Pre-Clinical Data

Lyra is committed to developing a paradigm-changing medical device to meet an acute need in the area of women’s health. The design and experimental stages are being conducted very conservatively and with meticulous care and attention to detail. As such, SRS technology demonstrated the ability to treat prolapse and was found to be well-suited to patients’ anatomy in the animal and cadaver studies carried out throughout the world. These studies went well beyond “proof-of-concept” trials and allowed Lyra to successfully reach the final design stage, including the device’s shape and sizes, while placing patient safety as the first priority.

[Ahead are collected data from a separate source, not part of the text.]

(** C26. A file is served as asked: to a GET for the whole file or for a range of bytes in
    it, the reply is the header, which announces the length of what follows, and
    exactly those bytes of the file, however the client's socket accepts them. *)
Theorem file_reply `{OS} (path content mime : bytes) (st : file_stat) (first last : Z) (w : world) :
  sends_ok w -> get_mime_type path w = Some (mime, w) ->
  mg_fopen path = Some content -> st_size st = Z.of_nat (length content) -> st_size st <= LONG_MAX ->
  request_method (request_info (cn w)) = Some (B "GET") ->
  asks_for (cn w) (st_size st) first last ->
  let len := last - first + 1 in
  let status := match header_of (cn w) (B "Range") with None => 200 | Some _ => 206 end in
  let header range := file_header status (if status =? 200 then B "OK" else B "Partial Content")
                        (default 0 (head (clock w))) st mime len
                        (suggest_connection_header (set_status status (cn w))) range in
  (forall range, (length range < 64)%nat -> (length (header range) < MG_BUF_LEN)%nat) ->
  exists w' range, handle_file_request path st w = Some (tt, w') /\
    let body := take (Z.to_nat len) (drop (Z.to_nat first) content) in
    sent w' = sent w ++ header range ++ body /\ Z.of_nat (length body) = len.
Proof.
  intros Hok Hm Hf Hsz Hmax Hget Hask len status header Hl.
  assert (exists range, file_range (header_of (cn w) (B "Range")) (st_size st)
    = (status, if status =? 200 then B "OK" else B "Partial Content", first, len, range) /\
    (length range < 64)%nat /\ 0 <= first <= st_size st /\ 0 <= len /\ first + len <= st_size st)
    as (range & Hr & Hlr & Hfirst & Hlen & Hend).
  { unfold asks_for, status, len, file_range in *. destruct (header_of _ _) as [h|].
    - destruct Hask as (-> & Hfl & Hlast). rewrite parse_range_print by lia.
      destruct (Z.leb_spec 0 first); [|lia]. destruct (Z.leb_spec 0 last); [|lia].
      cbn [Z.ltb Z.compare Pos.compare andb Z.eqb Pos.eqb]. destruct (Z.ltb_spec (st_size st) last); [lia|].
      eexists. split; [reflexivity|]. split; [|lia]. unfold mg_snprintf. rewrite length_take. lia.
    - destruct Hask as [-> ->]. exists []. replace (st_size st - 1 - 0 + 1) with (st_size st) by lia.
      split; [done|]. simpl. lia. }
  destruct (handle_file_request_sends path st mime content status _ first len range w Hok Hm Hf Hr)
    as (w' & E & Hs); [done|by apply Hl|].
  exists w', range. split; [done|]. rewrite Hs, Hget. split; [done|].
  rewrite length_take, length_drop. lia.
Qed.
(* ===== verification/Connection.v ===== *)
(** * The life of a connection

    Reading a request into the buffer, the loop that serves one request after another
    on a connection that is kept alive, and the access log: [read_request],
    [reset_per_request_attributes], [getreq], [process_new_connection], [log_header]
    and [log_access] of src/mongoose.c.  The loop is proved against an interface for
    [handle_request]: what is said of it holds for every handler that only takes input
    from the connection. *)

From S2P Require Import Prelude CString Options SocketQueue HttpRequest Scanf Conn Os.

(** ** Reading a request *)

(** The loop of [read_request] on the buffer of the connection: the result of
    [get_request_len] and [n].  Each round reads at least one byte. *)
Fixpoint read_request_loop (fuel : nat) (request_len n : Z) : M (Z * Z) :=
  match fuel with
  | O => mret (request_len, n)
  | S fuel' =>
      c ← get_conn;
      let bufsiz := Z.of_nat (buf_size c) in
      if (data_len c <? bufsiz) && (request_len =? 0) then
        '(n, d) ← pull (Z.to_nat (bufsiz - data_len c));
        let nread := data_len c + (if 0 <? n then n else 0) in
        _ ← modify (set_data (splice (buf c) (Z.to_nat (data_len c)) d) nread);
        if 0 <? n then
          _ ← assert_ (nread <=? bufsiz);
          c ← get_conn;
          read_request_loop fuel' (get_request_len (buf c) (Z.to_nat nread)) n
        else mret (request_len, n)
      else mret (request_len, n)
  end.

Definition read_request : M Z :=
  c ← get_conn;
  '(request_len, n) ← read_request_loop (S (buf_size c))
                        (get_request_len (buf c) (Z.to_nat (data_len c))) 0;
  mret (if (request_len <=? 0) && (n <=? 0) then -1 else request_len).

Definition reset_per_request_attributes (c : conn) : conn :=
  Conn (request_info c) (config_of c) (client c) (birth_time c) 0 (content_len c) 0 (buf c) None
    false 0 (data_len c) (-1) 0 (last_throttle_time c) (last_throttle_bytes c).

(** [snprintf(ebuf, ebuf_len, ...)] with the 100 bytes of [process_new_connection] *)
Definition ebuf_print (text : bytes) : bytes := take 99 text.

(** What the parser leaves of the text [buf] of a request: blanks and the first word,
    ended by a NUL. *)
Definition first_word (buf : bytes) (ri : mg_request_info) : bytes :=
  take (length buf - length (skip_spaces buf)) buf ++ default [] (request_method ri).

(** What [ebuf] holds: nothing, if the request is valid. *)
Definition getreq : M bytes :=
  _ ← modify reset_per_request_attributes;
  request_len ← read_request;
  _ ← modify (set_request_len request_len);
  c ← get_conn;
  _ ← assert_ ((request_len <? 0) || (request_len <=? data_len c));
  if (request_len =? 0) && (data_len c =? Z.of_nat (buf_size c)) then
    mret (ebuf_print (B "Request Too Large"))
  else if request_len <=? 0 then mret (ebuf_print (B "Client closed connection"))
  else
    let '(res, ri) := parse_http_message (buf c) (buf_size c) (request_info c) in
    _ ← modify (set_request_info ri);
    if res <=? 0 then
      mret (ebuf_print (B "Bad request: [" ++ take (Z.to_nat (data_len c))
        (first_word (take (Z.to_nat (request_len - 1)) (buf c)) ri) ++ B "]"))
    else
      let method := default [] (request_method ri) in
      let content_len :=
        match get_header (http_headers ri) (B "Content-Length") with
        | Some cl => strtoll cl
        | None => if (mg_strcasecmp method (B "POST") =? 0) || (mg_strcasecmp method (B "PUT") =? 0)
                  then -1 else 0
        end in
      _ ← modify (set_content_len content_len);
      t ← time;
      _ ← modify (set_birth_time t);
      mret [].

(** ** The access log *)

Definition log_header (c : conn) (header : bytes) : bytes :=
  match header_of c header with
  | None => B " -"
  | Some v => B " " ++ [c_dquote] ++ v ++ [c_dquote]
  end.

Definition access_line `{OS} (c : conn) : bytes :=
  let ri := request_info c in
  sockaddr_to_string 20 (rsa (client c)) ++ B " - " ++ default (B "-") (remote_user ri)
  ++ B " [" ++ os_log_date (birth_time c) ++ B "] " ++ [c_dquote]
  ++ default (B "-") (request_method ri) ++ B " " ++ default (B "-") (uri ri)
  ++ B " HTTP/" ++ default (B "(null)") (http_version ri) ++ [c_dquote] ++ B " "
  ++ dec (status_code c) ++ B " " ++ dec (num_bytes_sent c)
  ++ log_header c (B "Referer") ++ log_header c (B "User-Agent") ++ [c_lf].

Definition log_access `{OS} : M unit :=
  c ← get_conn;
  match cfg (config_of c) ACCESS_LOG_FILE with
  | None => mret tt
  | Some log => if os_append log then emit (FxAppend log (access_line c)) else mret tt
  end.

(** ** Serving the requests of a connection *)

(** The discarded bytes: the request and its body, as far as they are in the buffer.
    The sum is one of [int64_t]; the cast is to [int]. *)
Definition discard_len (c : conn) : Z :=
  let sum := int64 (request_len c + content_len c) in
  if (0 <=? content_len c) && (0 <? request_len c) && (sum <? data_len c) then int32 sum
  else data_len c.

(** [memmove(conn->buf, conn->buf + discard_len, ...)] *)
Definition discard (n : Z) (c : conn) : conn :=
  set_data (splice (buf c) 0 (take (Z.to_nat (data_len c - n)) (drop (Z.to_nat n) (buf c))))
    (data_len c - n) c.
Lemma headers_text_cons name value hs :
  headers_text ((name, value) :: hs) = (name ++ B ": " ++ value) ++ crlf ++ headers_text hs.
Proof. unfold headers_text, header_text. cbn [map concat fst snd]. by rewrite <- !app_assoc. Qed.

Lemma headers_fname_headers fname hs rest :
  Forall header_ok hs -> Forall (fun h => fst h <> B "Content-Disposition") hs ->
  headers_fname fname [] (headers_text hs ++ rest) = headers_fname fname [] rest.
Proof.
  intros Hok. induction Hok as [|[name value] hs Hh Hhs IH]; intros Hne; [done|].
  apply Forall_cons in Hne as [Hn Hne].
  rewrite headers_text_cons, <- app_assoc, <- (app_assoc crlf), headers_fname_line.
  - cbn [app]. rewrite line_fname_header by done. by apply IH.
  - destruct Hh as (Ht & _ & _ & Hv & _). rewrite !Forall_app. split_and!; [done|by_decide|done].
Qed.

Lemma part_fname boundary pre p :
  part_ok boundary p -> Forall text_byte pre -> chr pre <> 67 ->
  headers_fname [] [] (pre ++ crlf ++ headers_text (part_headers p) ++ crlf) = p_file p.
Proof.
  intros Hp Hpre Hc. pose proof (line_fname_disposition _ [] _ Hp) as Hd. pose proof Hp as (Hfi & _ & Ht & _ & _ & Hh & Hne & _).
  rewrite headers_fname_line by done. rewrite line_fname_other; [|by apply text_cstr|by apply starts_with_chr].
  unfold part_headers. rewrite headers_text_cons, <- app_assoc, <- (app_assoc crlf), headers_fname_line.
  - rewrite app_nil_l. change (B "Content-Disposition" ++ B ": " ++ ?x) with (B "Content-Disposition: " ++ x).
    rewrite Hd, headers_fname_headers by done. change crlf with ([] ++ crlf ++ []).
    rewrite headers_fname_line by constructor. by rewrite line_fname_other.
  - unfold disposition. rewrite !Forall_app. split_and!; auto using word_text; by_decide.
Qed.

(** ** The whole form *)

Lemma upload_boundary_plain uninit boundary :
  boundary_ok boundary ->
  upload_boundary uninit (Some (B "multipart/form-data; boundary=" ++ boundary)) = Some boundary.
Proof.
  intros (Hne & Hl & Hw & Hq). pose proof (word_text _ Hw) as Ht.
  assert (mg_strcasestr (B "multipart/form-data; boundary=" ++ boundary) (B "boundary=") = Some 21%nat) as E.
  { set (big := _ ++ boundary).
    assert (cstr big /\ cstr (B "boundary=")) as [Hb Hs]
      by (unfold big; rewrite cstr_app; split_and!; [by_decide|by apply text_cstr|by_decide]).
    assert (occurs_at big (B "boundary=") 21) as H21 by (split; [unfold big; rewrite length_app; simpl; lia|done]).
    destruct (mg_strcasestr big (B "boundary=")) as [i|] eqn:E.
    - apply mg_strcasestr_Some in E as [[_ Ho] Hmin]; [|done|done]. f_equal.
      destruct (lt_eq_lt_dec i 21) as [[Hlt|]|Hgt]; [|done|by destruct (Hmin _ Hgt)].
      exfalso. do 21 (destruct i as [|i]; [done|]). lia.
    - rewrite mg_strcasestr_None in E by done. by destruct (E 21%nat). }
  unfold upload_boundary. cbn [mbind option_bind]. rewrite E. cbn [mbind option_bind].
  change (drop 21 _) with (B "boundary=" ++ boundary). unfold sscanf.
  generalize (length (B "boundary=" ++ boundary)). intros total.
  assert (lits (B "boundary=" ++ [c_dquote]) = lits (B "boundary=") ++ [Lit c_dquote]) as -> by done.
  rewrite <- app_assoc, scan_lits, scan_lits. cbn [app].
  assert (scan total [Ps (Some 99%nat) true] boundary 0 = (1, [SStr boundary])) as ->.
  { rewrite <- (app_nil_r boundary) at 1.
    apply scan_Ps_max; [done|done|by eapply Forall_impl; [exact Hw|apply word_no_isspace]|done]. }
  destruct boundary as [|c boundary]; [done|]. change (chr (c :: boundary)) with c in *. apply Z.eqb_neq in Hq.
  cbn [scan]. rewrite Hq. cbn. apply Forall_cons in Ht as [(Hc & _) _]. unfold is_char in Hc.
  change (chr (c :: boundary)) with c. by rewrite (proj2 (Z.eqb_neq c 0)) by lia.
Qed.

Columbia Presbyterian Medical Center, New-York, USA

Participants: Five prominent US surgeons
Objective: Proof-of-Concept with several mechanical concepts
Results: The participating surgeons overwhelmingly endorsed the implant and its supporting concept.



Institute of Anatomy, Faculty of Medicine, University of Ljubljana, Slovenia

Participants: Lyra personnel
Objective: Finalize design in terms of shape and size
Results: Final shape and sizes selected. The need for insertion tool indicated.



Institute of Anatomy, Faculty of Medicine, University of Ljubljana, Slovenia

Participants: Three prominent Israeli surgeons
Objective: Confirm final shape and size. Examine several concepts for insertion device.
Results: The participating surgeons overwhelmingly endorsed the implant and its supporting concept. Shape and sizes were confirmed. An initial version of an insertion device was investigated and issues were raised for additional reconsideration.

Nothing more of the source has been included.